__INSTRUCTIONS FOR THE TASK__
In the listing that follows, the lines starting at the one containing "destruct (go_rem (blockSize" and ending at the one containing "destruct o' as" are to be returned exactly, both boundary lines included, and no others.

__DATASET RECORDS__
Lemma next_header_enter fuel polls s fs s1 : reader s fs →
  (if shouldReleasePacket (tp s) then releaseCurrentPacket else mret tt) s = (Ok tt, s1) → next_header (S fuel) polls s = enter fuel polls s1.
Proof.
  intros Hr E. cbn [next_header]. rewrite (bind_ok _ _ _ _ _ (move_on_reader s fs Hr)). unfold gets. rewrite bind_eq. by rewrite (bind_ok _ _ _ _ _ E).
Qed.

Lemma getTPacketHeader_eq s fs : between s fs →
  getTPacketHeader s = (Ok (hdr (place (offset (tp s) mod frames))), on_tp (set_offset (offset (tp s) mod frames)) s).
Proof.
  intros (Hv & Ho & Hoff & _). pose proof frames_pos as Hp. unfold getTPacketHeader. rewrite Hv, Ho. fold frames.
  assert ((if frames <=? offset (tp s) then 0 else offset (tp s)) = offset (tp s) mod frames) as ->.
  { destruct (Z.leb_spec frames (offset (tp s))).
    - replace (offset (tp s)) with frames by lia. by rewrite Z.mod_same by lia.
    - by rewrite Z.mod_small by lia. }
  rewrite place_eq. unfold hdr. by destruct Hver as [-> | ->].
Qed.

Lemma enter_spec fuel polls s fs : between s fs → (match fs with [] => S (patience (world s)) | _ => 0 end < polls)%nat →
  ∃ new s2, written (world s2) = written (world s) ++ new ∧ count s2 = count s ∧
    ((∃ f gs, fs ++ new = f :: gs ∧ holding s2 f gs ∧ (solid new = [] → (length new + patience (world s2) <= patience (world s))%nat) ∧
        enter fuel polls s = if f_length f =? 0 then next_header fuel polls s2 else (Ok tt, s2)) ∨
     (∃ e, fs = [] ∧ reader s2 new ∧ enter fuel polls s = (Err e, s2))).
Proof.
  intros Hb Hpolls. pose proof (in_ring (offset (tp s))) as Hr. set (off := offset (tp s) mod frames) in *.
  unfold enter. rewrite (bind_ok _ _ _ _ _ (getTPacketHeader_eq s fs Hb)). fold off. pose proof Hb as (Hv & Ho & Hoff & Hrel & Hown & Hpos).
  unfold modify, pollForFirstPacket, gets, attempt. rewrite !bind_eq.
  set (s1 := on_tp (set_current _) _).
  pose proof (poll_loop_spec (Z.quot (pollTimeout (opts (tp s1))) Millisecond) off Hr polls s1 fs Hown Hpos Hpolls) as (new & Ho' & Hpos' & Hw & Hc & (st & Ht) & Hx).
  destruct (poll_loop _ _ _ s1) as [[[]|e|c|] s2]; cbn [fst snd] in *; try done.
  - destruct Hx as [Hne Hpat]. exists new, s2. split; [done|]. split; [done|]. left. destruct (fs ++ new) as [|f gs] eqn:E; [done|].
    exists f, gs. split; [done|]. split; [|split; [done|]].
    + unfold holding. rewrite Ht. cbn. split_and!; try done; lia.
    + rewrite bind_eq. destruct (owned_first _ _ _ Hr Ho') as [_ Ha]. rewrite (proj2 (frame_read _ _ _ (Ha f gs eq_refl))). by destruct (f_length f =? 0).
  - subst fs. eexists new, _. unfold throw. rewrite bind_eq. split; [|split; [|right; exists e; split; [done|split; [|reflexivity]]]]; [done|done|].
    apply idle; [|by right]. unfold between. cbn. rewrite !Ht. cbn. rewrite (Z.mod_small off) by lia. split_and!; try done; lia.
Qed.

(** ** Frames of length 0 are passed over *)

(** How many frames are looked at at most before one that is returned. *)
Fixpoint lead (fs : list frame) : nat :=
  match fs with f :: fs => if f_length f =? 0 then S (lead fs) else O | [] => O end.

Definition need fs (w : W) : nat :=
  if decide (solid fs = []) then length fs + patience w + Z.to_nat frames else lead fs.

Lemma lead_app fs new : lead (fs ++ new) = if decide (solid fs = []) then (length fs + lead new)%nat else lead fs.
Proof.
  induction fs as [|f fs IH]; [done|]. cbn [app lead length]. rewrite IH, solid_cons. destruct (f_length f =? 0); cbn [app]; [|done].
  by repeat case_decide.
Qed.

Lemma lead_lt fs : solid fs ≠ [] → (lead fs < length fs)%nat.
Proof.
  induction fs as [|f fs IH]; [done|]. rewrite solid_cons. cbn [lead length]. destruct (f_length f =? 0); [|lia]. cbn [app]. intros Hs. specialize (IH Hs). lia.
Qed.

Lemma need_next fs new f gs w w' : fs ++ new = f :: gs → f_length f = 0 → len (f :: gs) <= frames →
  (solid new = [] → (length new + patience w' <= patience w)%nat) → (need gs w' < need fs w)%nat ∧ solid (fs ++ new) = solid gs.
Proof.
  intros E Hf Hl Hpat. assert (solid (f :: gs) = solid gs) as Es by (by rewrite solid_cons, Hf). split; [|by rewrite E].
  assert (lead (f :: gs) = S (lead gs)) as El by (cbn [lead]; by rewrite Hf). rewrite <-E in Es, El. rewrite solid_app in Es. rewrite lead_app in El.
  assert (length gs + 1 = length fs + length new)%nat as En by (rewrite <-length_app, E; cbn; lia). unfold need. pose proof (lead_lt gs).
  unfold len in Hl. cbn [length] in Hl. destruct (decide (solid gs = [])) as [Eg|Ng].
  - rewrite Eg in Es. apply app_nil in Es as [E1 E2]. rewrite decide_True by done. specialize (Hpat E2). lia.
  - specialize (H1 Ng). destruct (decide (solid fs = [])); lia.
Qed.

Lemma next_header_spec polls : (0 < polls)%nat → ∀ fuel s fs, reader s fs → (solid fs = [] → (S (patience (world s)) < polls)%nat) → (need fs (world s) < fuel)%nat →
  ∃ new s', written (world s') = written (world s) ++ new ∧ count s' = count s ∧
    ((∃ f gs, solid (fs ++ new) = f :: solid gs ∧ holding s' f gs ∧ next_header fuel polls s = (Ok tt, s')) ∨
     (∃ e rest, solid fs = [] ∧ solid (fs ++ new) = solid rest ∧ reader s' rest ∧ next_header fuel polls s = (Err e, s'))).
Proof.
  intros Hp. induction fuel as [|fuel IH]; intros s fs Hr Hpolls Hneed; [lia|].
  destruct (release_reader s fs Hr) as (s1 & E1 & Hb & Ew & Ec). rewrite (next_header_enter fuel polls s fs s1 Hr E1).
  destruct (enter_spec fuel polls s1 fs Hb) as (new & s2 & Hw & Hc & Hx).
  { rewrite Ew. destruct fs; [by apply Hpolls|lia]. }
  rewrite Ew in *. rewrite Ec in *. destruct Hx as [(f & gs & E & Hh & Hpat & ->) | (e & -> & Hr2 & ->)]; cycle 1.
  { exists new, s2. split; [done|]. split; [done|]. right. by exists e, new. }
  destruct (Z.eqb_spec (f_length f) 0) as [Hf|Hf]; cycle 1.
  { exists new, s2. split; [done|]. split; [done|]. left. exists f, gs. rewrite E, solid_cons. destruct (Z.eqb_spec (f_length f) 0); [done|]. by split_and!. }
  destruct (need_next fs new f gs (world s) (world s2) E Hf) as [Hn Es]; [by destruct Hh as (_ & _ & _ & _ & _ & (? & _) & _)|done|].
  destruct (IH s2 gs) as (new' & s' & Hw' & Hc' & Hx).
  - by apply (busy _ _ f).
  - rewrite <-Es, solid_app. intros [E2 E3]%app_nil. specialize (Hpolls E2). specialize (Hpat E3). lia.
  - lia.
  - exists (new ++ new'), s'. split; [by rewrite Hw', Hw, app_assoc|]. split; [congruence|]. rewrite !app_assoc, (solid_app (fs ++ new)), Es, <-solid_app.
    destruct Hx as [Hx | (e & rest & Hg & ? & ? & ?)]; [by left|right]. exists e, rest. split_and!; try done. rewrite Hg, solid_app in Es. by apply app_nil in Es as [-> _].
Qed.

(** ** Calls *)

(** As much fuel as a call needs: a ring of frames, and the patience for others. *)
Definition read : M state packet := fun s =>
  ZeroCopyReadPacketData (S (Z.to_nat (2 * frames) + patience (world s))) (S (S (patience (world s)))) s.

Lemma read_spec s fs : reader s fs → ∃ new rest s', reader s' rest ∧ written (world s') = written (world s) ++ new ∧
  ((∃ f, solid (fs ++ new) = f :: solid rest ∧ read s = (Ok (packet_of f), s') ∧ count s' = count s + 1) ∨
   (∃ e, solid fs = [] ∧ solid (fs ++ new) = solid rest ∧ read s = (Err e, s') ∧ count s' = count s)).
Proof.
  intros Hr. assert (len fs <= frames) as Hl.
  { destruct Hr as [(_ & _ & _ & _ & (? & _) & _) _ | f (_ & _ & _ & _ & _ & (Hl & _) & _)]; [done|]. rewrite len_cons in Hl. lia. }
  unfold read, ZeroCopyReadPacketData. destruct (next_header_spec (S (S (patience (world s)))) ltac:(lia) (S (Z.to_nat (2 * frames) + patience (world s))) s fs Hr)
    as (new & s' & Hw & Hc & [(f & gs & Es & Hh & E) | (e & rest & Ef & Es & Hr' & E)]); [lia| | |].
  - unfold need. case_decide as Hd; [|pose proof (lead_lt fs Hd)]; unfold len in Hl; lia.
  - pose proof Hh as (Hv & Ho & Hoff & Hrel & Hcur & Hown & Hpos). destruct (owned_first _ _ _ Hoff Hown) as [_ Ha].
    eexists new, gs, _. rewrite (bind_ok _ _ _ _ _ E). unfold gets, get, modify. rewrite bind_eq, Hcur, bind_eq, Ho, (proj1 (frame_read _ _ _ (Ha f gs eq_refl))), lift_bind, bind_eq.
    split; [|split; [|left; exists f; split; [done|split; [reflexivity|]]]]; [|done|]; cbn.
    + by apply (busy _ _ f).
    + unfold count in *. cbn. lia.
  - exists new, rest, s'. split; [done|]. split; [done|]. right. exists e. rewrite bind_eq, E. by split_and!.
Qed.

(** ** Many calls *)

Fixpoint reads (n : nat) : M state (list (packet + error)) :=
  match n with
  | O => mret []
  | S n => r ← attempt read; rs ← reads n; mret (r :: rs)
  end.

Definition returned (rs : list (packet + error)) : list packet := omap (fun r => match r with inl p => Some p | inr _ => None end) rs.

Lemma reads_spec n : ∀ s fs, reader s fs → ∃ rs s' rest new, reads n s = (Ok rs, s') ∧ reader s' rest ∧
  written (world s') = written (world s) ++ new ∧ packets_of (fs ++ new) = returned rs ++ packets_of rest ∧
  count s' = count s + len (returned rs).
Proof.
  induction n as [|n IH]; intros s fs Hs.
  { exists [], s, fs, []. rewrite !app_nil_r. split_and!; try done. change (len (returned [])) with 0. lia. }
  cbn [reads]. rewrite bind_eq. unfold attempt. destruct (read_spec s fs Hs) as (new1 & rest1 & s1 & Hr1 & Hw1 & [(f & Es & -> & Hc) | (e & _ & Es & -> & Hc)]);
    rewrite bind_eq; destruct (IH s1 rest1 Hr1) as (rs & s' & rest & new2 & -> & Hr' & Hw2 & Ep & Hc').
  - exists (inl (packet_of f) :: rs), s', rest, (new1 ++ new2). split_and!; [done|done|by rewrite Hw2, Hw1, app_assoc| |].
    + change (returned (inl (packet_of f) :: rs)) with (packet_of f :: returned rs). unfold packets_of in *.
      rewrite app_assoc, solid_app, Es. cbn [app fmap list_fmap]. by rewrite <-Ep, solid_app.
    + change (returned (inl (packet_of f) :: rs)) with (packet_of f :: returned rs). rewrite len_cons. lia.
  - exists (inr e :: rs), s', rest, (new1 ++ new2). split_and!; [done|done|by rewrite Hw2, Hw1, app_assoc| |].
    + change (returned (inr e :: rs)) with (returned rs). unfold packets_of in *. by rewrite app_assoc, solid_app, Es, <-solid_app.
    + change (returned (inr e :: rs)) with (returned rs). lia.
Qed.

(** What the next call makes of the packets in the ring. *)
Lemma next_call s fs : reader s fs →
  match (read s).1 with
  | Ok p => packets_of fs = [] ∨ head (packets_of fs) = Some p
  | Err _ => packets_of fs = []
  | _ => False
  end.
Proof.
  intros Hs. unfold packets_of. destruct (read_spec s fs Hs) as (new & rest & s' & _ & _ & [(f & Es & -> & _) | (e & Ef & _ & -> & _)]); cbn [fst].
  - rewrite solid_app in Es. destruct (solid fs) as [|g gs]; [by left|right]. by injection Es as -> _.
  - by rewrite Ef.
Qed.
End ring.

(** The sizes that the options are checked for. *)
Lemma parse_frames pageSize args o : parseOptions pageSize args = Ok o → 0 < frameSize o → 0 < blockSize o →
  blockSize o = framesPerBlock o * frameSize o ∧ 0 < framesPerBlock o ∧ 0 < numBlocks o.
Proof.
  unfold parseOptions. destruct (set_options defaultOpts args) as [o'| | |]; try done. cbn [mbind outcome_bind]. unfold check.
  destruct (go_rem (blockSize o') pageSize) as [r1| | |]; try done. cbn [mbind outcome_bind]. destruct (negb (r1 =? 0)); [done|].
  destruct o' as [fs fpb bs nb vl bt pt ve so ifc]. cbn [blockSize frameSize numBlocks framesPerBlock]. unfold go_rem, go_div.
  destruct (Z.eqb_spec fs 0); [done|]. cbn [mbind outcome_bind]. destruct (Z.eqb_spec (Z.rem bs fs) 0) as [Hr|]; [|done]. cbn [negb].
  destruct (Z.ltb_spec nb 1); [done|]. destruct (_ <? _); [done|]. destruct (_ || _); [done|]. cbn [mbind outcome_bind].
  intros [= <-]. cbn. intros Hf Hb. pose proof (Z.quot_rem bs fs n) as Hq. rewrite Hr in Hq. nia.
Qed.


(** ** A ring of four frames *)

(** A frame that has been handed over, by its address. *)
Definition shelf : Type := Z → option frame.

* * *

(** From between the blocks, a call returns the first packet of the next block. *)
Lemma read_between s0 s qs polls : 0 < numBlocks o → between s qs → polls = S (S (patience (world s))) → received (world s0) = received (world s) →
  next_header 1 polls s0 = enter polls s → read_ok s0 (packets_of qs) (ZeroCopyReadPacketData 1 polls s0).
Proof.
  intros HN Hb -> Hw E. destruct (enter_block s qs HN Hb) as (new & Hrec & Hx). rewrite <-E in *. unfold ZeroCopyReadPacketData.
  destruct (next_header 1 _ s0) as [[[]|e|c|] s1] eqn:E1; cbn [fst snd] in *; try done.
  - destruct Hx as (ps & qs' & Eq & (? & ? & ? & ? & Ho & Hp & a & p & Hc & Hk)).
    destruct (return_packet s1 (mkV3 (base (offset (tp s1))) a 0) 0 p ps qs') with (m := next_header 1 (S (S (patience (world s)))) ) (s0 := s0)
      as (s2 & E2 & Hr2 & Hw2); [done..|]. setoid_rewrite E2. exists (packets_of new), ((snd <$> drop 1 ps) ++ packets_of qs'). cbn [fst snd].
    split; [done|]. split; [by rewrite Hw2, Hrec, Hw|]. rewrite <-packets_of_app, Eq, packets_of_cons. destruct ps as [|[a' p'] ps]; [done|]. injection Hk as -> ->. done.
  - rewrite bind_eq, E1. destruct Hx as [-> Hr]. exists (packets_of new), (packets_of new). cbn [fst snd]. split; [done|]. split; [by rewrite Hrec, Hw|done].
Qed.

__RESPONSE AREA__
  destruct (go_rem (blockSize o') pageSize) as [r1| | |]; try done. cbn [mbind outcome_bind]. destruct (negb (r1 =? 0)); [done|].
  destruct o' as [fs fpb bs nb vl bt pt ve so ifc]. cbn [blockSize frameSize numBlocks framesPerBlock]. unfold go_rem, go_div.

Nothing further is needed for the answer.